**** Records

Definition subscribe_to_critical_incidents (handler : Handler) : coroutine :=
  {| start_line := Log INFO "Subscribing to critical incidents..." [];
     document := "
            subscription {
              criticalIncidents {
                id
                title
                description
                severity
                state
                createdAt
                affectedResources
              }
            }
        ";
     variable_values := None;
     on_result := fun result =>
       match getitem result "criticalIncidents" with
       | inl e => inl e
       | inr incident =>
           match getitem incident "id" with
           | inl e => inl e
           | inr id =>
               inr (Log INFO "🚨 Critical incident: {}" [AVal id], incident)
           end
       end;
     handler := handler;
     error_fmt := "Critical incidents subscription error: {}" |}.

Definition subscribe_to_incident_updates
    (severities : list string) (handler : Handler) : coroutine :=
  {| start_line :=
       Log INFO "Subscribing to incident updates (severities: {})..."
         [AVal (severities_value severities)];
     document := "
            subscription IncidentUpdates($severities: [Severity!]) {
              incidentUpdates(severities: $severities, activeOnly: true) {
                updateType
                incidentId
                timestamp
              }
            }
        ";
     variable_values := Some {[ "severities" := severities_value severities ]};
     on_result := fun result =>
       match getitem result "incidentUpdates" with
       | inl e => inl e
       | inr update =>
           match getitem update "updateType" with
           | inl e => inl e
           | inr updateType =>
               match getitem update "incidentId" with
               | inl e => inl e
               | inr incidentId =>
                   inr (Log INFO "📢 Update: {} - {}"
                          [AVal updateType; AVal incidentId], update)
               end
           end
       end;
     handler := handler;
     error_fmt := "Incident updates subscription error: {}" |}.

Definition subscribe_to_new_incidents
    (severities : list string) (handler : Handler) : coroutine :=
  {| start_line :=
       Log INFO "Subscribing to new incidents (severities: {})..."
         [AVal (severities_value severities)];
     document := "
            subscription NewIncidents($severities: [Severity!]) {
              newIncidents(severities: $severities) {
                id
                title
                description
                severity
                state
                incidentType
                source
                createdAt
                affectedResources
              }
            }
        ";
     variable_values := Some {[ "severities" := severities_value severities ]};
     on_result := fun result =>
       match getitem result "newIncidents" with
       | inl e => inl e
       | inr incident =>
           match getitem incident "id" with
           | inl e => inl e
           | inr id =>
               match getitem incident "title" with
               | inl e => inl e
               | inr title =>
                   inr (Log INFO "🆕 New incident: {} - {}"
                          [AVal id; AVal title], incident)
               end
           end
       end;
     handler := handler;
     error_fmt := "New incidents subscription error: {}" |}.

(** Where a subscription coroutine stands between two resumptions. *)
Inductive phase : Type :=
| Created               (* the coroutine object exists, its body has not run *)
| Entering              (* suspended in [async with self.client]: awaiting __aenter__ *)
| Iterating             (* suspended in [async for]: awaiting the next result *)
| InHandler             (* inside a handler call that never returns *)
| Returned              (* the coroutine returned None *)
| Propagated (e : exn)  (* the coroutine ended by raising e *).

(** What the event loop hands to a suspended coroutine when it resumes it. *)
Inductive resumption : Type :=
| Started                  (* first run of the task *)
| AenterOk                 (* __aenter__ returned the session *)
| AenterRaised (e : exn)   (* __aenter__ raised: the connection was not opened *)
| Yielded (result : value) (* the subscription yielded a result *)
| AnextRaised (e : exn)    (* the subscription raised *)
| Exhausted                (* the subscription ended: StopAsyncIteration *).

********

Every entry should be printed again exactly as it stands.

# Output below:
Definition subscribe_to_critical_incidents (handler : Handler) : coroutine :=
  {| start_line := Log INFO "Subscribing to critical incidents..." [];
     document := "
            subscription {
              criticalIncidents {
                id
                title
                description
                severity
                state
                createdAt
                affectedResources
              }
            }
        ";
     variable_values := None;
     on_result := fun result =>
       match getitem result "criticalIncidents" with
       | inl e => inl e
       | inr incident =>
           match getitem incident "id" with
           | inl e => inl e
           | inr id =>
               inr (Log INFO "🚨 Critical incident: {}" [AVal id], incident)
           end
       end;
     handler := handler;
     error_fmt := "Critical incidents subscription error: {}" |}.

Definition subscribe_to_incident_updates
    (severities : list string) (handler : Handler) : coroutine :=
  {| start_line :=
       Log INFO "Subscribing to incident updates (severities: {})..."
         [AVal (severities_value severities)];
     document := "
            subscription IncidentUpdates($severities: [Severity!]) {
              incidentUpdates(severities: $severities, activeOnly: true) {
                updateType
                incidentId
                timestamp
              }
            }
        ";
     variable_values := Some {[ "severities" := severities_value severities ]};
     on_result := fun result =>
       match getitem result "incidentUpdates" with
       | inl e => inl e
       | inr update =>
           match getitem update "updateType" with
           | inl e => inl e
           | inr updateType =>
               match getitem update "incidentId" with
               | inl e => inl e
               | inr incidentId =>
                   inr (Log INFO "📢 Update: {} - {}"
                          [AVal updateType; AVal incidentId], update)
               end
           end
       end;
     handler := handler;
     error_fmt := "Incident updates subscription error: {}" |}.

Definition subscribe_to_new_incidents
    (severities : list string) (handler : Handler) : coroutine :=
  {| start_line :=
       Log INFO "Subscribing to new incidents (severities: {})..."
         [AVal (severities_value severities)];
     document := "
            subscription NewIncidents($severities: [Severity!]) {
              newIncidents(severities: $severities) {
                id
                title
                description
                severity
                state
                incidentType
                source
                createdAt
                affectedResources
              }
            }
        ";
     variable_values := Some {[ "severities" := severities_value severities ]};
     on_result := fun result =>
       match getitem result "newIncidents" with
       | inl e => inl e
       | inr incident =>
           match getitem incident "id" with
           | inl e => inl e
           | inr id =>
               match getitem incident "title" with
               | inl e => inl e
               | inr title =>
                   inr (Log INFO "🆕 New incident: {} - {}"
                          [AVal id; AVal title], incident)
               end
           end
       end;
     handler := handler;
     error_fmt := "New incidents subscription error: {}" |}.

(** Where a subscription coroutine stands between two resumptions. *)
Inductive phase : Type :=
| Created               (* the coroutine object exists, its body has not run *)
| Entering              (* suspended in [async with self.client]: awaiting __aenter__ *)
| Iterating             (* suspended in [async for]: awaiting the next result *)
| InHandler             (* inside a handler call that never returns *)
| Returned              (* the coroutine returned None *)
| Propagated (e : exn)  (* the coroutine ended by raising e *).

(** What the event loop hands to a suspended coroutine when it resumes it. *)
Inductive resumption : Type :=
| Started                  (* first run of the task *)
| AenterOk                 (* __aenter__ returned the session *)
| AenterRaised (e : exn)   (* __aenter__ raised: the connection was not opened *)
| Yielded (result : value) (* the subscription yielded a result *)
| AnextRaised (e : exn)    (* the subscription raised *)
| Exhausted                (* the subscription ended: StopAsyncIteration *).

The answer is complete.